00:25Durante a crise, Ceuta está mostrando também seu rostro mais solidário.
00:30Esta ONG organizou uma campanha de distribuição de alimentos de primeira necessidade.
00:36Eles distribuam leite, pan, galletas ou magdalenas.
00:40Durante as duas horas que a durou a campanha, os responsáveis aseguram de ter distribuído mais de 2.000 raciones.
00:48Acaba de chegar um filho que lhe han dado uma insolação, que está tirado no suelo.
00:51Não podemos deixar os que se moram de fome.
00:53Nós não somos políticos, somos seres humanos simplesmente.
00:57Os voluntários garantem que a prioridade não é debater a política migratória,
01:02mas responder a uma necessidade humanitária imediata.
01:05Tudo isto acontece numa altura em que as imagens de Ceuta alimentam críticas à resposta de Espanha.
01:11Alguns opositores defendem que políticas consideradas demasiado acolhedoras
01:15podem incentivar mais pessoas a fazer a travessia.
01:19Para Lina Blanca, porém, quem chega à Ceuta não são estatísticas.
01:23São famílias, crianças e pessoas à procura de água, comida e abrigo.
01:28Os que se creen que a nossa labor supone um efeito de chamada estão totalmente equivocados.
01:34O efeito de chamada, quem quer que seja este efeito como este efeito,
01:37não se dá porque nós temos de comer.
01:40Nós temos de comer a pessoas que já estão aqui,
01:43a pessoas que estamos vendo deambulando por a rua,
01:46a pessoas que estamos vendo tiradas na cuneta,
01:49a pessoas que vêm arrastrándose em busca de água ou de um troço de pan.
01:52Nós somos humanos ante todos.
01:55Não podemos deixar que as pessoas se moram de hambre.
01:59Então, onde queda a humanidade?
02:00A mim que me enfoca, que nos importa a nós o efeito de chamada.
02:03Sabe qual é o efeito de chamada?
02:05São os bulos que correm por as redes sociais.
02:07Eu vejo que é única.
02:09É única porque nunca temos vivido algumas anteriores,
02:14mas de tanta magnitude como esta, não.
02:16Está à vista.
02:18Estamos falando de uma chegada de 60.000, 70.000 pessoas
02:26em 18 quilômetros quadrados.
02:29Ou seja, já quase igualamos a população da cidade.

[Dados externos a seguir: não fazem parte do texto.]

Lemma gzip_feed_contract a in_ptr n out_ptr m :
  0 ≤ n < 2 ^ 32 → 0 ≤ m < 2 ^ 32 →
  keeps_contract (λ a l, gz_counters <$> l_gzip l !! a) a n m (lcm_gzip_feed (Some a) in_ptr n out_ptr m).
Proof.
  intros Hn Hm l c r l' Hc Hs Hi Ho (s & l1 & E1 & E)%bind_Ret_inv. revert E.
  unfold object in E1. destruct (l_gzip l !! a) as [s'|] eqn:Ea; [|done]. injection E1 as -> ->. injection Hc as <-.
  do 3 (case_if; [stop_here Ea|]). intros (u & l2 & [= <- <-] & E)%bind_Ret_inv. revert E.
  cbn [gz_counters with_gz_counters].
  destruct (add_in_counted (gz_counters s) n Hs ltac:(lia) Hi) as [Hk Hs']. case_if.
  - intros (-> & ? & E & _)%fail_Ret. rewrite E. apply refused; [|done|lia|lia|done]. simpl. by rewrite lookup_insert_eq.
  - intros (input & l2 & (-> & _)%read_bytes_Ret & E)%bind_Ret_inv.
    apply decoded; [done|]. by apply gzip_inflate_contract in E.
Qed.

Lemma gzip_finish_contract a out_ptr m :
  0 ≤ m < 2 ^ 32 →
  keeps_contract (λ a l, gz_counters <$> l_gzip l !! a) a 0 m (lcm_gzip_finish (Some a) out_ptr m).
Proof.
  intros Hm l c r l' Hc Hs Hi Ho (s & l1 & E1 & E)%bind_Ret_inv. revert E.
  unfold object in E1. destruct (l_gzip l !! a) as [s'|] eqn:Ea; [|done]. injection E1 as -> ->. injection Hc as <-.
  do 2 (case_if; [stop_here Ea|]). intros (s2 & k & -> & H)%gzip_inflate_contract; [|done..].
  by exists (gz_counters s2), k.
Qed.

02:34Então, a cidade, as instituições,
02:37não estão capacitadas para frente a esta invasão.
02:42A ONG assegura ser uma das mais grandes de Ceuta.
02:45A Cidade Autónoma de Ceuta tem a 11 pessoas em plantilla e a uns 10 voluntários.
02:49Desde o começo da crise, o passado jovem,
02:52assegura haver assistido a mais de 4.000 pessoas.
02:55Desde a cidade autónoma de Ceuta, para Euronews, Julián López.